(Collected data)
===============
(* ===== verification/RequestInvariant.v ===== *)
(** * The invariant of the engine's requests

    What every operation of [Requests] keeps: the owners it is made of are
    consistent, evidence and its index mirror each other, every pending send
    has its live attempt, and everything is filed under the session its own
    [SubId] names.  Under it no operation panics. *)

From S2P Require Import Prelude Grammar Coverage RouterTypes Router OwnerIndex Attempts Attribution Requests.

(** The key a subscription's requests are filed under. *)
Definition home_key (sub : SubId) : RelaySessionKey * SubId := (sub_session sub, sub).

Definition evidence_key (a : ActiveRequestEvidence) : RelaySessionKey * SubId :=
  (ae_session a, ae_sub_id a).

(** One pending queue: not empty, under its own key, each send with the
    attempt that carries it. *)
Record pending_queue_ok (atts : RequestAttempts) (key : RelaySessionKey * SubId)
    (queue : list PendingRequestEvidence) : Prop := mkPendingQueueOk {
  q_some : queue ≠ [];
  q_ids : NoDup (pe_attempt_id <$> queue);
  q_key p : p ∈ queue → (pe_session p, pe_sub_id p) = key ∧ key = home_key (pe_sub_id p);
  q_attempt p : p ∈ queue →
    ∃ a, at_attempts atts !! pe_attempt_id p = Some a ∧ (ra_session a, ra_sub_id a) = key
}.

(** The key a revision is known under, by its pending send or its evidence. *)
Definition revision_key (c : CoreRequests) (r : N) (key : RelaySessionKey * SubId) : Prop :=
  (∃ queue p, pending_request_evidence c !! key = Some queue ∧ p ∈ queue ∧
     pe_request_revision p = r) ∨
  (∃ a, active_request_evidence c !! r = Some a ∧ evidence_key a = key).

Record core_ok (c : CoreRequests) : Prop := mkCoreOk {
  k_attempts : attempts_ok (attempts c);
  k_homes id a : at_attempts (attempts c) !! id = Some a → at_home a;
  k_attribution : attribution_ok (attribution c);
  k_replacements : indexed_ok rr_session (request_replacements c);
  k_evidence : mirrors evidence_key (active_request_evidence c) (active_request_revisions_by_sub c);
  k_evidence_home r a : active_request_evidence c !! r = Some a →
    ae_request_revision a = r ∧ evidence_key a = home_key (ae_sub_id a);
  k_pending key queue : pending_request_evidence c !! key = Some queue →
    pending_queue_ok (attempts c) key queue;
  k_revision r key : revision_key c r key →
    (r < next_send_id (attribution c))%N ∧ ∀ key', revision_key c r key' → key' = key;
  k_live key live : live_wire_requests c !! key = Some live → key = home_key key.2;
  k_transfers key p : pending_request_claim_transfers c !! key = Some p →
    key = (pt_session p, pt_sub_id p) ∧ key = home_key (pt_sub_id p)
}.

Lemma core_new_ok now : core_ok (core_new now).
Proof.
  split; simpl; try (intros *; by rewrite lookup_empty); try done.
  - apply attempts_new_ok.
  - apply attribution_new_ok.
  - apply mirrors_empty.
  - apply mirrors_empty.
  - by intros r key [(? & ? & ? & _)|(? & ? & _)].
Qed.

(** Revisions stay known under one key while sends and evidence only go. *)
Lemma revisions_shrink c c' :
  (∀ r key, revision_key c' r key → revision_key c r key) →
  (next_send_id (attribution c) ≤ next_send_id (attribution c'))%N →
  (∀ r key, revision_key c r key →
     (r < next_send_id (attribution c))%N ∧ ∀ key', revision_key c r key' → key' = key) →
  ∀ r key, revision_key c' r key →
     (r < next_send_id (attribution c'))%N ∧ ∀ key', revision_key c' r key' → key' = key.
Proof.
  intros Hsub Hle Hok r key Hr%Hsub. destruct (Hok _ _ Hr) as [Hlt Hkey].
  split; [lia|]. eauto.
Qed.

(** ** Operations on one owner *)

Lemma with_attribution_ok c attr :
  core_ok c → attribution_ok attr → (next_send_id (attribution c) ≤ next_send_id attr)%N →
  core_ok (with_attribution c attr).
Proof. intros []. split; try done. by apply (revisions_shrink c (with_attribution c attr)). Qed.

Lemma with_coverage_ok c t : core_ok c → core_ok (with_coverage c t).
Proof. by intros []. Qed.

Lemma with_metadata_ok c m : core_ok c → core_ok (with_metadata c m).
Proof. by intros []. Qed.

Lemma with_clock_ok c t : core_ok c → core_ok (with_clock c t).
Proof. by intros []. Qed.

Lemma with_replacements_ok c x :
  core_ok c → indexed_ok rr_session x → core_ok (with_replacements c x).
Proof. by intros []. Qed.

Lemma with_live_ok c m :
  core_ok c → (∀ key live, m !! key = Some live → key = home_key key.2) → core_ok (with_live c m).
Proof. by intros []. Qed.

Lemma fewer_transfers_ok c m :
  core_ok c → m ⊆ pending_request_claim_transfers c → core_ok (with_transfers c m).
Proof.
  intros [] Hm. split; try done. simpl. intros key p Hp. by eapply k_transfers0, lookup_weaken.
Qed.

Lemma cancel_transfers_ok c session sub f :
  core_ok c → core_ok (cancel_request_claim_transfers c session sub f).
Proof. intros Hok. apply fewer_transfers_ok; [done|apply map_filter_subseteq]. Qed.

Lemma insert_transfer_ok c key p :
  core_ok c → key = (pt_session p, pt_sub_id p) → key = home_key (pt_sub_id p) →
  core_ok (with_transfers c (<[key := p]> (pending_request_claim_transfers c))).
Proof.
  intros [] ??. split; try done. simpl.
  intros k q [[<- <-]|[_ ?]]%lookup_insert_Some; [done|by eapply k_transfers0].
Qed.

(** Changing the attempts keeps the pending queues whose attempts survive. *)
Lemma with_attempts_ok c atts :
  core_ok c → attempts_ok atts → (∀ id a, at_attempts atts !! id = Some a → at_home a) →
  (∀ key queue p, pending_request_evidence c !! key = Some queue → p ∈ queue →
     ∃ a, at_attempts atts !! pe_attempt_id p = Some a ∧ (ra_session a, ra_sub_id a) = key) →
  core_ok (with_attempts c atts).
Proof.
  intros [] Hok Hhome Hp. split; try done. simpl. intros key queue Hq.
  destruct (k_pending0 _ _ Hq). split; eauto.
Qed.

Lemma with_attempts_same_ok c atts :
  core_ok c → attempts_ok atts → at_attempts atts = at_attempts (attempts c) →
  core_ok (with_attempts c atts).
Proof.
  intros Hok Ha Heq. apply with_attempts_ok; [done|done| |].
  - intros id a. rewrite Heq. apply (k_homes _ Hok).
  - intros key queue p Hq Hp. rewrite Heq. by apply (q_attempt _ _ _ (k_pending _ Hok _ _ Hq)).
Qed.

(** New queues whose sends were pending before. *)
Lemma with_pending_ok (c : CoreRequests)
    (m : gmap (RelaySessionKey * SubId) (list PendingRequestEvidence)) :
  core_ok c → (∀ key queue, m !! key = Some queue → pending_queue_ok (attempts c) key queue) →
  (∀ key queue p, m !! key = Some queue → p ∈ queue →
     revision_key c (pe_request_revision p) key) →
  core_ok (with_pending c m).
Proof.
  intros [] Hq Hr. split; try done. apply (revisions_shrink c (with_pending c m)); [|done|done].
  intros r key [(queue & p & ? & ? & <-)|?]; [eauto|by right].
Qed.

(** New evidence whose revisions were known under the same key. *)
Lemma with_evidence_ok (c : CoreRequests) (active : gmap N ActiveRequestEvidence)
    (by_sub : gmap (RelaySessionKey * SubId) (gset N)) :
  core_ok c → mirrors evidence_key active by_sub →
  (∀ r a, active !! r = Some a → ∃ b, active_request_evidence c !! r = Some b ∧
     ae_request_revision a = ae_request_revision b ∧ ae_sub_id a = ae_sub_id b ∧
     evidence_key a = evidence_key b) →
  core_ok (with_active c active by_sub).
Proof.
  intros [] Hm Hold. split; try done; simpl.
  - intros r a (b & Hb & -> & -> & ->)%Hold. by apply k_evidence_home0.
  - apply (revisions_shrink c (with_active c active by_sub)); [|done|done]. intros r key. unfold revision_key. simpl.
    intros [?|(a & (b & Hb & _ & _ & Hkey)%Hold & <-)]; [by left|right]. exists b. by rewrite Hkey.
Qed.

(** ** Sending *)

Lemma push_pending_ok (c : CoreRequests) p :
  core_ok c → (pe_session p, pe_sub_id p) = home_key (pe_sub_id p) →
  (∃ a, at_attempts (attempts c) !! pe_attempt_id p = Some a ∧
        (ra_session a, ra_sub_id a) = home_key (pe_sub_id p)) →
  (∀ key queue q, pending_request_evidence c !! key = Some queue → q ∈ queue →
     pe_attempt_id q ≠ pe_attempt_id p) →
  (pe_request_revision p < next_send_id (attribution c))%N →
  (∀ key, ¬ revision_key c (pe_request_revision p) key) →
  core_ok (with_pending c
    (<[home_key (pe_sub_id p) :=
         default [] (pending_request_evidence c !! home_key (pe_sub_id p)) ++ [p]]>
       (pending_request_evidence c))).
Proof.
  set (key := home_key (pe_sub_id p)). intros [] Hkey Hatt Hfresh Hlt Hnew.
  set (old := default [] (pending_request_evidence c !! key)).
  assert (NoDup (pe_attempt_id <$> old) ∧ ∀ q, q ∈ old →
    pe_attempt_id q ≠ pe_attempt_id p ∧ ((pe_session q, pe_sub_id q) = key ∧ key = home_key (pe_sub_id q)) ∧
    ∃ a, at_attempts (attempts c) !! pe_attempt_id q = Some a ∧ (ra_session a, ra_sub_id a) = key)
    as [Hids Hold].
  { unfold old. destruct (pending_request_evidence c !! key) as [queue|] eqn:Hq; simpl.
    - destruct (k_pending0 _ _ Hq). split; [done|]. intros q Hin. split; [by eapply Hfresh|]. auto.
    - split; [apply NoDup_nil_2|]. by intros q ?%not_elem_of_nil. }
  split; try done; simpl.
  - intros k queue [[<- <-]|[_ ?]]%lookup_insert_Some; [|by apply k_pending0]. split.
    + by destruct old.
    + rewrite fmap_app. apply NoDup_app. split; [done|]. split; [|apply NoDup_singleton].
      intros id (q & -> & Hin)%list_elem_of_fmap E%list_elem_of_singleton.
      by apply Hold in Hin as [? _].
    + intros q [Hin|Hin]%elem_of_app; [by apply Hold|]. by apply list_elem_of_singleton in Hin as ->.
    + intros q [Hin|Hin]%elem_of_app; [by apply Hold|]. by apply list_elem_of_singleton in Hin as ->.
  - assert (∀ r k, revision_key (with_pending c (<[key := old ++ [p]]> (pending_request_evidence c))) r k →
      revision_key c r k ∨ (r = pe_request_revision p ∧ k = key)) as Hcases.
    { intros r k. unfold revision_key at 1. simpl.
      intros [(queue & q & [[<- <-]|[_ ?]]%lookup_insert_Some & Hin & <-)|?]; [|left; left; eauto|left; by right].
      apply elem_of_app in Hin as [Hin|Hin].
      - left. left. unfold old in Hin. destruct (pending_request_evidence c !! key) as [queue|] eqn:E; [|set_solver].
        eauto.
      - apply list_elem_of_singleton in Hin as ->. by right. }
    intros r k [Hr|[-> ->]]%Hcases.
    + destruct (k_revision0 _ _ Hr) as [? Hk]. split; [done|].
      intros k' [?|[-> _]]%Hcases; [by apply Hk|]. by apply Hnew in Hr.
    + split; [done|]. intros k' [Hr|[_ ->]]%Hcases; [by apply Hnew in Hr|done].
Qed.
===============
Wherever a line above contains the string "Definition", count it; then give the total alone.

> **Answer box**:
3